Teachers' Instruction and Students' Vocabulary and Comprehension: An Exploratory Study With English Monolingual and Spanish–English Bilingual Students in Grades 3–5
Publication date:
This study explored the relationship between teachers’ instruction and students’ vocabulary and comprehension in grades 3–5. The secondary aim of this study was to investigate whether this relationship differed for English monolingual and Spanish–English bilingual students. The researchers investigated how the frequency of different types of instruction was associated with change in students’ vocabulary and comprehension across the school year. Teachers’ instruction related to definitions, word relations, and morphosyntax was positively associated with change in vocabulary; teachers’ instruction related to application across contexts and literal comprehension was negatively associated with change in vocabulary; and teachers’ instruction related to inferential comprehension was positively associated with change in comprehension.
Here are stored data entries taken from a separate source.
Lemma wp_clean_publishes (keep : bool) order s (Q : list CleanRequest * list Z → _ → Prop) X :
  NoDup order → blen (outgoing_pub_notice s) = blen (outgoing_pub s) →
  (∀ k, k ∈ order → 0 ≤ k < blen (outgoing_pub s) ∧
     ∃ p, vget (outgoing_pub s) k = Some (Some p) ∧ pub_pkid p = k) →
  (∀ v n, emptied order (outgoing_pub s) v → emptied order (outgoing_pub_notice s) n →
     Q (omap (clean_publish s) order, if keep then [] else order)
       (set_outgoing_pub_notice n (set_outgoing_pub v s))) →
  wp (clean_publishes keep order) Q X s.
Proof.
  revert s Q. induction order as [|k order IH]; intros s Q Hnd Hlen Hall HQ.
  { apply wp_ret.
    replace s with (set_outgoing_pub_notice (outgoing_pub_notice s)
      (set_outgoing_pub (outgoing_pub s) s)) at 1 by (by destruct s).
    replace (if keep then ([] : list Z) else []) with ([] : list Z) in HQ by (by destruct keep).
    apply HQ; apply emptied_nil. }
  apply NoDup_cons in Hnd as [Hk Hnd].
  destruct (Hall k) as (Hkr & p & Hp & Hpk); [by left|]. cbn [clean_publishes].
  apply wp_bind, wp_get. apply wp_index; [done|]. intros slot Hslot.
  rewrite Hp in Hslot. injection Hslot as <-. apply wp_bind, wp_modify.
  apply wp_take_pub_notice; [fields; lia|]. intros notice Hn. fields. apply wp_bind.
  apply IH; [done|fields; by rewrite !blen_vset|..].
  - intros j Hj. fields. rewrite blen_vset. destruct (Hall j) as (Hjr & q & Hq & Hqk); [by right|].
    split; [done|]. exists q. rewrite vget_vset by lia.
    rewrite (proj2 (Z.eqb_neq k j)) by (by intros ->). done.
  - intros v n Hv Hn'. apply wp_ret. fields.
    assert (Hl1 : omap (clean_publish (set_outgoing_pub_notice (vset (outgoing_pub_notice s) k None)
      (set_outgoing_pub (vset (outgoing_pub s) k None) s))) order = omap (clean_publish s) order).
    { apply list_omap_ext. apply Forall2_same_length_lookup. split; [done|].
      intros i x y Hx Hy. rewrite Hx in Hy. injection Hy as <-. unfold clean_publish. fields.
      assert (Hxo : x ∈ order) by (by eapply list_elem_of_lookup_2).
      destruct (Hall x) as ([??] & _); [by right|].
      rewrite !vget_vset by lia. by rewrite (proj2 (Z.eqb_neq k x)) by (by intros ->). }
    rewrite Hl1. specialize (HQ v n). cbn [omap list_omap] in HQ. unfold clean_publish at 1 in HQ.
    rewrite Hp, Hn in HQ. cbn [mjoin option_join] in HQ.
    replace (if keep then ([] : list Z) else k :: order)
      with (if keep then if keep then [] else order
            else pub_pkid (mark_dup p) :: (if keep then [] else order)) in HQ
      by (destruct keep; [done|by rewrite mark_dup_pkid, Hpk]).
    apply HQ; by apply emptied_cons; [lia|].
Qed.

(** [s] with other identifiers in use. *)
Abbreviation reserving s in_use count :=
  (set_outbound_pkid_count count (set_outbound_pkid_in_use in_use s)).

Lemma reserving_same s : reserving s (outbound_pkid_in_use s) (outbound_pkid_count s) = s.
Proof. by destruct s. Qed.

Lemma wp_release_all l ids s (Q : unit → _ → Prop) X :
  ids_ok (l ++ ids) (outbound_pkid_in_use s) (outbound_pkid_count s) →
  (∀ in_use count, ids_ok ids in_use count → Q tt (reserving s in_use count)) →
  wp (release_all l) Q X s.
Proof.
  revert s. induction l as [|k l IH]; intros s Hids HQ.
  - apply wp_ret. rewrite <- (reserving_same s). by apply HQ.
  - cbn [release_all]. apply wp_bind, (wp_release (l ++ ids)); [done|].
    intros in_use count Hids'. apply IH; [done|]. intros in_use' count' Hids''.
    by apply (HQ in_use' count').
Qed.

Lemma wp_clean_pubrels order s (Q : list CleanRequest → _ → Prop) X :
  NoDup order → (∀ k, k ∈ order → 0 ≤ k < blen (outgoing_rel_notice s)) →
  (∀ n, blen n = blen (outgoing_rel_notice s) →
     Q (map (clean_pubrel s) order) (set_outgoing_rel_notice n s)) →
  wp (clean_pubrels order) Q X s.
Proof.
  revert s Q. induction order as [|k order IH]; intros s Q Hnd Hall HQ.
  { apply wp_ret. replace s with (set_outgoing_rel_notice (outgoing_rel_notice s) s) at 1
      by (by destruct s). by apply HQ. }
  apply NoDup_cons in Hnd as [Hk Hnd]. assert (Hkr := Hall k ltac:(by left)).
  cbn [clean_pubrels]. apply wp_take_rel_notice; [done|]. intros notice Hn.
  apply wp_bind, IH; [done|..].
  - intros j Hj. fields. rewrite blen_vset. apply Hall. by right.
  - intros n Hlen. fields. rewrite blen_vset in Hlen. apply wp_ret.
    replace (map (clean_pubrel (set_outgoing_rel_notice (vset (outgoing_rel_notice s) k None) s)) order)
      with (map (clean_pubrel s) order).
    2: { apply map_ext_in. intros j Hj%list_elem_of_In. unfold clean_pubrel. fields.
         assert (Hjr := Hall j ltac:(by right)). rewrite vget_vset by lia.
         by rewrite (proj2 (Z.eqb_neq k j)) by (by intros ->). }
    specialize (HQ n Hlen). cbn [map] in HQ. unfold clean_pubrel at 1 in HQ. by rewrite Hn in HQ.
Qed.

Lemma wp_mark_pubrel_replay l s (Q : unit → _ → Prop) X :
  NoDup (outgoing_rel_replay_order s ++ l) →
  (∀ k, k ∈ l → 0 ≤ k < bits_len (outgoing_rel_replay s)) →
  bits_ok (outgoing_rel_replay_order s) (outgoing_rel_replay s) →
  (∀ bits, bits_len bits = bits_len (outgoing_rel_replay s) →
     bits_ok (outgoing_rel_replay_order s ++ l) bits →
     Q tt (set_outgoing_rel_replay_order (outgoing_rel_replay_order s ++ l)
            (set_outgoing_rel_replay bits s))) →
  wp (mark_pubrel_replay l) Q X s.
Proof.
  revert s. induction l as [|k l IH]; intros s Hnd Hall Hok HQ.
  { apply wp_ret. rewrite app_nil_r in HQ. specialize (HQ (outgoing_rel_replay s) eq_refl Hok).
    replace s with (set_outgoing_rel_replay_order (outgoing_rel_replay_order s)
      (set_outgoing_rel_replay (outgoing_rel_replay s) s)) by (by destruct s). done. }
  cbn [mark_pubrel_replay]. assert (Hk := Hall k ltac:(by left)).
  assert (Hnew : k ∉ outgoing_rel_replay_order s).
  { apply NoDup_app in Hnd as (_ & Hnd & _). intros Hin. by apply (Hnd k Hin); left. }
  apply wp_bind, wp_get, wp_set_bit; [done|]. apply wp_bind, wp_modify, wp_bind, wp_modify. fields.
  rewrite bool_decide_eq_false_2 by done.
  replace (outgoing_rel_replay_order s ++ k :: l) with ((outgoing_rel_replay_order s ++ [k]) ++ l)
    in * by (by rewrite <- (assoc_L (++))).
  apply IH; fields; [done|..].
  - intros j Hj. rewrite len_put_bit. apply Hall. by right.
  - by apply bits_ok_insert.
  - intros bits Hl Hb. by apply (HQ bits); [rewrite Hl, len_put_bit|].
Qed.

Lemma wp_clean_subscribes (keep : bool) entries ids s (Q : list CleanRequest → _ → Prop) X :
  ids_ok ((if keep then [] else entries.*1) ++ ids) (outbound_pkid_in_use s)
    (outbound_pkid_count s) →
  (∀ in_use count, ids_ok ids in_use count →
     Q (map clean_subscribe entries) (reserving s in_use count)) →
  wp (clean_subscribes keep entries) Q X s.
Proof.
  revert s Q. induction entries as [|[k p] entries IH]; intros s Q Hids HQ.
  { apply wp_ret. rewrite <- (reserving_same s). apply HQ. by destruct keep. }
  cbn [clean_subscribes]. apply wp_bind. destruct keep; cbn [app fmap list_fmap fst] in Hids.
  - apply wp_ret, wp_bind, IH; [done|]. intros in_use count Hids'. apply wp_ret. by apply HQ.
  - apply (wp_release (entries.*1 ++ ids)); [done|]. intros in_use count Hids'.
    apply wp_bind, IH; [done|]. intros in_use' count' Hids''. apply wp_ret.
    by apply (HQ in_use' count').
Qed.

Lemma wp_clean_unsubscribes (keep : bool) entries ids s (Q : list CleanRequest → _ → Prop) X :
  ids_ok ((if keep then [] else entries.*1) ++ ids) (outbound_pkid_in_use s)
    (outbound_pkid_count s) →
  (∀ in_use count, ids_ok ids in_use count →
     Q (map clean_unsubscribe entries) (reserving s in_use count)) →
  wp (clean_unsubscribes keep entries) Q X s.
Proof.
  revert s Q. induction entries as [|[k p] entries IH]; intros s Q Hids HQ.
  { apply wp_ret. rewrite <- (reserving_same s). apply HQ. by destruct keep. }
  cbn [clean_unsubscribes]. apply wp_bind. destruct keep; cbn [app fmap list_fmap fst] in Hids.
  - apply wp_ret, wp_bind, IH; [done|]. intros in_use count Hids'. apply wp_ret. by apply HQ.
  - apply (wp_release (entries.*1 ++ ids)); [done|]. intros in_use count Hids'.
    apply wp_bind, IH; [done|]. intros in_use' count' Hids''. apply wp_ret.
    by apply (HQ in_use' count').
Qed.

(** ** The identifiers *)

(** What stays reserved: on a reconnection the identifiers of the requests to send again. *)
Definition cleaned_Rp (keep : bool) Rp s : gset Z :=
  if keep then Rp ∪ list_to_set (outgoing_pub_order s) else Rp.
Definition cleaned_Rc (keep : bool) Rc s : gset Z :=
  if keep then Rc ∪ (dom (pending_subscribe s) ∪ dom (pending_unsubscribe s)) else Rc.

(** The identifiers in use before, as those that stay and those that are released. *)
Lemma live_ids_clean (keep : bool) Rp Rc s :
  NoDup (live_ids Rp Rc s) →
  live_ids Rp Rc s ≡ₚ
  (if keep then [] else outgoing_pub_order s) ++
  (if keep then [] else keys (pending_subscribe s)) ++
  (if keep then [] else keys (pending_unsubscribe s)) ++
  (outgoing_rel_replay_order s ++ outgoing_rel_order s) ++
  elements (cleaned_Rp keep Rp s) ++ elements (cleaned_Rc keep Rc s).
Proof.
  intros Hnd. unfold live_ids, cleaned_Rp, cleaned_Rc in *.
  destruct keep; [|solve_Permutation].
  rewrite !NoDup_app in Hnd. destruct Hnd as (Hn1 & Hd1 & _ & _ & _ & _ & _ & Hd4 & _ & Hd5 & _).
  rewrite elements_union_list by (done || (intros k Hk Hin; apply (Hd1 k Hk);
    rewrite !elem_of_app, !elem_of_elements; tauto)).
  rewrite elements_disj_union, elements_disj_union, !elements_dom.
  - cbn [app]. solve_Permutation.
  - intros k Hs%elem_of_dom Hu%elem_of_dom. apply (Hd4 k); [by apply keys_elem|].
    rewrite elem_of_app, keys_elem. by left.
  - intros k Hk [Hs%elem_of_dom|Hu%elem_of_dom]%elem_of_union.
    + apply (Hd4 k); [by apply keys_elem|]. rewrite !elem_of_app, !elem_of_elements. tauto.
    + apply (Hd5 k); [by apply keys_elem|]. rewrite !elem_of_app, !elem_of_elements. tauto.
Qed.

(** What [clean] leaves. *)
Record cleaned (keep : bool) Rp Rc s s' : Prop := {
  cleaned_inv : inv (cleaned_Rp keep Rp s) (cleaned_Rc keep Rc s) s';
  cleaned_pub : outgoing_pub_order s' = [];
  cleaned_rel : outgoing_rel_order s' = [];
  cleaned_replay : outgoing_rel_replay_order s' =
                   outgoing_rel_replay_order s ++ outgoing_rel_order s;
  cleaned_control : pending_subscribe s' = ∅ ∧ pending_unsubscribe s' = ∅;
  cleaned_collision : collision s' = None;
  cleaned_inflight : inflight s' = 0;
  cleaned_puback : incoming_puback s' = clear_bits (incoming_puback s);
  cleaned_incoming : incoming_pub s' = incoming_pub s ∧ incoming_pubrec s' = incoming_pubrec s;
  cleaned_config : max_inflight s' = max_inflight s ∧ ack_mode s' = ack_mode s;
  cleaned_events : events s' = events s;
  cleaned_ping : ping s' = PingState_new;
}.
(* ===== verification/V4Reconnect.v ===== *)
(** Sending the requests of a former connection again, group by group: publishes, PUBRELs,
    subscribe and unsubscribe requests.

    Leaving and resuming a session: [clean] returns every unfinished request, and replaying what
    it returned puts the session back where it was. *)

From S2P Require Import Prelude.
From S2P Require Import Utf8.
From S2P Require Import Primitives.
From S2P Require Import CodecBase.
From S2P Require Import V4Base.
From S2P Require Import V4Acks.
From S2P Require Import V4Publish.
From S2P Require Import V4Subscribe.
From S2P Require Import V4Connect.
From S2P Require Import V4Packet.
From S2P Require Import FixedBitSet.
From S2P Require Import PacketIds.
From S2P Require Import V4SessionTypes.
From S2P Require Import V4State.
From S2P Require Import V4Clean.
From S2P Require Import V4Invariant.
From S2P Require Import V4Handlers.
From S2P Require Import V4Session.
From S2P Require Import V4CleanProofs.
From S2P Require Import V4Reachable.
From S2P Require Import V4Safety.
From S2P Require Import V4Delivery.
#[local] Open Scope Z_scope.

Section Replay.
  Context {B : Type} `{FixedBitSetLaws B}.

Abbreviation ST := (M (MqttState B) StateError).
Implicit Types (s : MqttState B) (Rp Rc : gset Z).

(** The requests [clean] returned, sent again in order. *)
Fixpoint replay_all (now : Instant) (pending : list CleanRequest) : ST (list (option Packet)) :=
  match pending with
  | [] => mret []
  | c :: pending =>
      result ← handle_replayed_outgoing_packet_with_notice now (cr_request c) (cr_notice c);
      packets ← replay_all now pending;
      mret (result.1 :: packets)
  end.

Abbreviation never := (λ (_ : StateError) (_ : MqttState B), False).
The findings also revealed an interaction between language status and teachers’ instruction, such that instruction that attended to comprehension strategies was associated with greater positive change in comprehension for bilingual (but not for monolingual) students.
Citation
Silverman, Rebecca D. , Patrick Proctor, C. , Harring, Jeffrey R. , Doyle, Brie , Mitchell, Marisa A. , & Meyer, Anna G. (2013). Teachers’ Instruction and Students’ Vocabulary and Comprehension: An Exploratory Study With English Monolingual and Spanish–English Bilingual Students in Grades 3–5. Reading Research Quarterly, 49(1), 31–60.